Search the material for the word "that" and copy every line in which it occurs.

SOURCE MATERIAL below:

(** The two cases of a round. *)
Lemma protectStep_cases (i : nat) (serviceRe : regex) (s : str) (repl : jsArray str) :
  protectStep i serviceRe (s, repl) = Ok (s, repl)
  \/ exists m s', regexExec serviceRe s = Some m
       /\ protectStep i serviceRe (s, repl) = Ok (s', arraySet repl i (mText m)).
Proof.
  destruct (regexExec serviceRe s) as [m|] eqn:Hm.
  - right. eexists m, _. split; [done|]. by apply protectStep_some.
  - left. by apply (protectStep_none i serviceRe (s, repl)).
Qed.

(** The invariant of the loop: the rounds from the index [i] on leave the
    slots below [i] as they are, and the array ends within the indices of
    the patterns. *)
Lemma protectLoop_slots (res : list regex) (i : nat) (s s' : str) (repl repl' : jsArray str) :
  protectLoop i res (s, repl) = Ok (s', repl') ->
  (forall j, j < i -> mjoin (repl' !! j) = mjoin (repl !! j))
  /\ length repl' <= length repl `max` (i + length res).
Proof.
  revert i s repl. induction res as [|serviceRe res IH]; intros i s repl; cbn [protectLoop].
  { intros [= -> ->]. split; [done|lia]. }
  destruct (protectStep_cases i serviceRe s repl) as [->|(m & s1 & _ & ->)];
    cbn [mbind result_bind]; intros [Hlow Hlen]%IH; simpl.
  - split; [intros j Hj; apply Hlow; lia|lia].
  - rewrite arraySet_length in Hlen. split; [|lia].
    intros j Hj. rewrite Hlow by lia. apply arraySet_lookup_ne. lia.
Qed.

(** No service name in the string: the loop changes nothing. *)
Lemma protectLoop_none (s : str) :
  regexExec phpFpmRe s = None ->
  protectLoop 0 servicesUsingDotRegExps (s, []) = Ok (s, []).
Proof. intros H%regexTest_false. simpl. by rewrite H. Qed.

(** A service name in the string: its first occurrence becomes [$0] and
    slot 0 holds the name. *)
Lemma protectLoop_some (s : str) (m : matchResult) :
  regexExec phpFpmRe s = Some m ->
  protectLoop 0 servicesUsingDotRegExps (s, [])
  = Ok (take (mIndex m) s ++ "$0" ++ drop (mIndex m + length (mText m)) s,
        [Some (mText m)]).
Proof.
  intros H. cbn [protectLoop servicesUsingDotRegExps]. by rewrite (protectStep_some 0 _ _ _ _ H).
Qed.

(** One round of the loop never throws, whatever the pattern: [match]
    finds what [test] found. *)
Lemma protectStep_total (i : nat) (serviceRe : regex) (st : protectState) :
  exists st', protectStep i serviceRe st = Ok st'.
Proof.
  destruct st as [s repl]. unfold protectStep, strMatch.
  destruct (regexTest serviceRe s) eqn:E; [|by eauto].
  apply regexTest_true in E as [m ->]. eauto.
Qed.

(** The loop never throws, whatever the list of patterns. *)
Lemma protectLoop_total_any (i : nat) (res : list regex) (st : protectState) :
  exists st', protectLoop i res st = Ok st'.
Proof.
  revert i st. induction res as [|serviceRe res IH]; intros i st; simpl; [by eauto|].
  destruct (protectStep_total i serviceRe st) as [st' ->]. apply IH.
Qed.

(** The decoder never throws: [test] and [match] agree. *)
Lemma protectLoop_total (s : str) :
  exists st, protectLoop 0 servicesUsingDotRegExps (s, []) = Ok st.
Proof. apply protectLoop_total_any. Qed.

(** ** Restoring a piece *)

(** A piece without a dollar is kept. *)
Lemma restoreArg_plain (repl : jsArray str) (arg : str) :
  "$"%char ∉ arg -> restoreArg repl arg = Some arg.
Proof.
  intros H. unfold restoreArg, strMatch. by rewrite regexExec_placeholder_none.
Qed.

(** A piece that holds a placeholder is replaced as a whole by the slot
    that the last digit of the placeholder names: what stands before and
    after the placeholder in the piece is dropped, and so are the digits
    before the last one. *)
Lemma restoreArg_placeholder (repl : jsArray str) (pre ds rest : str) (d : ascii) :
  "$"%char ∉ pre -> forallb isDigit (d :: ds) = true -> startsWithDigit rest = false ->
  restoreArg repl (pre ++ "$"%char :: d :: ds ++ rest) = arrayGet repl [lastOf d ds].
Proof.
  intros Hpre Hds Hrest. unfold restoreArg, strMatch.
  by rewrite regexExec_placeholder_some.
Qed.

(** C34. A piece with a placeholder in a string without a service name: the
    parameter is [undefined]. *)
Theorem restoreArg_unrecorded (pre ds rest : str) (d : ascii) :
  "$"%char ∉ pre -> forallb isDigit (d :: ds) = true -> startsWithDigit rest = false ->
  restoreArg [] (pre ++ "$"%char :: d :: ds ++ rest) = None.
Proof.
  intros. unfold restoreArg, strMatch. rewrite regexExec_placeholder_some by done.
  apply arrayGet_nil.
Qed.

(** ** The index of a placeholder *)

(** What the placeholder of the round [i] is restored to. *)
Lemma restoreArg_written (repl : jsArray str) (i : nat) (v : str) :
  restoreArg (arraySet repl i v) ("$"%char :: natToString i)
  = if i <? 10 then Some v else restoreArg repl ("$"%char :: natToString i).
Proof.
  destruct (natToString_cons i) as (d & ds & E). pose proof (natToString_digits i) as Hd.
  pose proof (restoreArg_placeholder (arraySet repl i v) [] ds [] d) as H1.
  pose proof (restoreArg_placeholder repl [] ds [] d) as H2.
  rewrite E in *. rewrite app_nil_r in H1, H2. cbn [app] in H1, H2.
  rewrite H1, H2 by (done || apply not_elem_of_nil). clear H1 H2.
  case_match eqn:Hi.
  - apply Nat.ltb_lt in Hi. destruct (natToString_digit i Hi) as [d' E'].
    rewrite E in E'. simplify_eq. cbn [lastOf]. rewrite <- E. apply arrayGet_arraySet.
  - apply Nat.ltb_ge in Hi. apply arrayGet_arraySet_ne.
    rewrite canonicalIndex_digit by by apply lastOf_digit.
    pose proof (digitValue_lt _ (lastOf_digit d ds Hd)). intros [= ?]. lia.
Qed.

(** C29. The placeholder of a round of the loop, and what it is restored
    to: the round with the index [i] sets the first match aside in the
    slot [i] and writes [$i] in its place; restoring [$i] gives the match
    back when [i] is below ten, and otherwise reads the slot of the last
    digit of [i] as it was before the round, because the group of
    [/\$(\d)+/] keeps one digit. *)
Theorem protectStep_restored (i : nat) (serviceRe : regex) (s : str) (repl : jsArray str)
    (m : matchResult) :
  regexExec serviceRe s = Some m ->
  exists s' repl',
    protectStep i serviceRe (s, repl) = Ok (s', repl')
    /\ partOf ("$"%char :: natToString i) s'
    /\ restoreArg repl' ("$"%char :: natToString i)
       = if i <? 10 then Some (mText m) else restoreArg repl ("$"%char :: natToString i).
Proof.
  intros Hm. eexists _, _. split_and!; [by apply protectStep_some| |apply restoreArg_written].
  by eexists _, _.
Qed.

(** ** Decoding *)

Lemma restoreArg_no_placeholder (repl : jsArray str) (arg : str) :
  regexTest placeholderRe arg = false -> restoreArg repl arg = Some arg.
Proof. intros E%regexTest_false. unfold restoreArg, strMatch. by rewrite E. Qed.

Lemma restoreArg_pieces (repl : jsArray str) (s : str) :
  regexTest placeholderRe s = false ->
  restoreArg repl <$> strSplit "." s = Some <$> strSplit "." s.
Proof.
  intros Hs. apply list_eq_Forall2, Forall2_fmap, Forall_Forall2_diag.
  eapply Forall_impl; [apply (strSplit_partOf "." s)|].
  intros piece Hp. apply restoreArg_no_placeholder. by apply (regexTest_part_false _ _ s).
Qed.

Lemma placeholder_groups (p : str) (m : matchResult) :
  regexExec placeholderRe p = Some m -> matchLength m = 2.
Proof.
  intros (j & _ & _ & Hm & _)%execFrom_Some. rewrite matchAt_placeholder in Hm.
  destruct m as [i w cs]. unfold placeholderAt in Hm. by repeat case_match; simplify_eq/=.
Qed.

(** What a restored piece can be: the piece itself when it holds no
    placeholder, a recorded text otherwise. *)
Lemma restoreArg_Some_inv (repl : jsArray str) (p t : str) :
  restoreArg repl p = Some t ->
  (regexTest placeholderRe p = false /\ t = p)
  \/ (regexTest placeholderRe p = true /\ exists key, arrayGet repl key = Some t).
Proof.
  unfold restoreArg, strMatch. destruct (regexExec placeholderRe p) as [m|] eqn:E.
  - rewrite (placeholder_groups p m E). simpl. intros H. right.
    split; [apply regexTest_true|]; eauto.
  - intros [= <-]. left. by split; [apply regexTest_false|].
Qed.

(** C8. Without a service name and without a placeholder in it, a string
    decodes to its pieces between the dots: the first is the operation,
    the others are the parameters, in order. *)
Theorem decode_plain (s : str) :
  regexTest phpFpmRe s = false -> regexTest placeholderRe s = false ->
  decodeOperation s = Ok (arrayShift (Some <$> strSplit "." s)).
Proof.
  intros Hphp%regexTest_false Hs. unfold decodeOperation.
  rewrite (protectLoop_none s Hphp). simpl. by rewrite restoreArg_pieces.
Qed.

(** C35. The decoder never throws. *)
Theorem decode_total (s : str) : exists r, decodeOperation s = Ok r.
Proof.
  unfold decodeOperation. destruct (protectLoop_total s) as [[s' repl] ->].
  simpl. eauto.
Qed.

(** The loop of lines 94 to 102 on a string with a service name, after a
    text that holds none: the name is set aside and [$0] stands in its
    place. *)
Lemma protectLoop_first_name (P S post : str) :
  regexTest phpFpmRe P = false -> matches phpFpmRe S ->
  protectLoop 0 servicesUsingDotRegExps (P ++ S ++ post, []) = Ok (P ++ "$0" ++ post, [Some S]).
Proof.
  intros HP HS. destruct (regexExec_first_name P S post HP HS) as [cs Hm].
  rewrite (protectLoop_some _ _ Hm). simpl mIndex. simpl mText.
  by rewrite take_app_length, <- drop_drop, !drop_app_length.
Qed.

(** The same on a service name that follows the first piece. *)
Lemma protectLoop_piece (op S post : str) :
  "."%char ∉ op -> matches phpFpmRe S ->
  protectLoop 0 servicesUsingDotRegExps (op ++ "." ++ S ++ post, [])
  = Ok (op ++ "." ++ "$0" ++ post, [Some S]).
Proof.
  intros Hop HS. rewrite !(assoc_L (++) op ".").
  by apply protectLoop_first_name; [apply regexTest_phpFpm_dot, regexTest_phpFpm_no_dot|].
Qed.

(** The decoder on such a string: the split and the restoration see the
    string with [$0] in the place of the name. *)
Lemma decodeOperation_first_name (P S post : str) :
  regexTest phpFpmRe P = false -> matches phpFpmRe S ->
  decodeOperation (P ++ S ++ post)
  = Ok (arrayShift (restoreArg [Some S] <$> strSplit "." (P ++ "$0" ++ post))).
Proof. intros HP HS. unfold decodeOperation. by rewrite protectLoop_first_name. Qed.

Lemma plainPiece_nil : plainPiece [].
Proof. split; apply not_elem_of_nil. Qed.

Lemma plainPiece_quiet (x : str) : plainPiece x -> quietPiece x.
Proof. intros [Hdot Hdollar]. by split; [|apply regexTest_placeholder_no_dollar]. Qed.

Lemma plainPieces_quiet (ps : list str) : Forall plainPiece ps -> Forall quietPiece ps.
Proof. intros Hps. eapply Forall_impl; [exact Hps|apply plainPiece_quiet]. Qed.

(** Pieces without a placeholder are restored as they are. *)
Lemma restoreArg_quietPieces (repl : jsArray str) (ps : list str) :
  Forall quietPiece ps -> restoreArg repl <$> ps = Some <$> ps.
Proof.
  intros Hps. apply Forall_fmap_ext_1. eapply Forall_impl; [exact Hps|].
  intros p [_ Hp]. by apply restoreArg_no_placeholder.
Qed.

Lemma quietPieces_no_dot (ps : list str) :
  Forall quietPiece ps -> Forall (fun p => "."%char ∉ p) ps.
Proof. intros Hps. eapply Forall_impl; [exact Hps|]. by intros p [Hp _]. Qed.

Lemma placeholder_piece_no_dot (x y : str) :
  "."%char ∉ x -> "."%char ∉ y -> "."%char ∉ x ++ "$0" ++ y.
Proof.
  intros Hx Hy. rewrite !elem_of_app. intros [?|[H|?]]; [done| |done].
  revert H. compute_done.
Qed.

(** The decoder on the pieces around the first service name: the pieces
    are restored with [$0] in the place of the name. *)
Lemma decodeOperation_pieces (ps1 ps2 : list str) (x S y : str) :
  Forall (fun p => "."%char ∉ p) ps1 -> Forall (fun p => "."%char ∉ p) ps2 ->
  "."%char ∉ x -> "."%char ∉ y ->
  regexTest phpFpmRe (strJoin "." (ps1 ++ [x])) = false -> matches phpFpmRe S ->
  decodeOperation (strJoin "." (ps1 ++ (x ++ S ++ y) :: ps2))
  = Ok (arrayShift (restoreArg [Some S] <$> ps1 ++ (x ++ "$0" ++ y) :: ps2)).
Proof.
  intros H1 H2 Hx Hy HP HS.
  rewrite strJoin_inside, <- (assoc_L (++)), decodeOperation_first_name by done.
  rewrite (assoc_L (++) "$0"), <- strJoin_inside, strSplit_strJoin; [done|by destruct ps1|].
  apply Forall_app. split; [done|]. constructor; [by apply placeholder_piece_no_dot|done].
Qed.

End of SOURCE MATERIAL.

TASK SOLUTION:
(** A piece that holds a placeholder is replaced as a whole by the slot
    that the last digit of the placeholder names: what stands before and
    text that holds none: the name is set aside and [$0] stands in its
(** The same on a service name that follows the first piece. *)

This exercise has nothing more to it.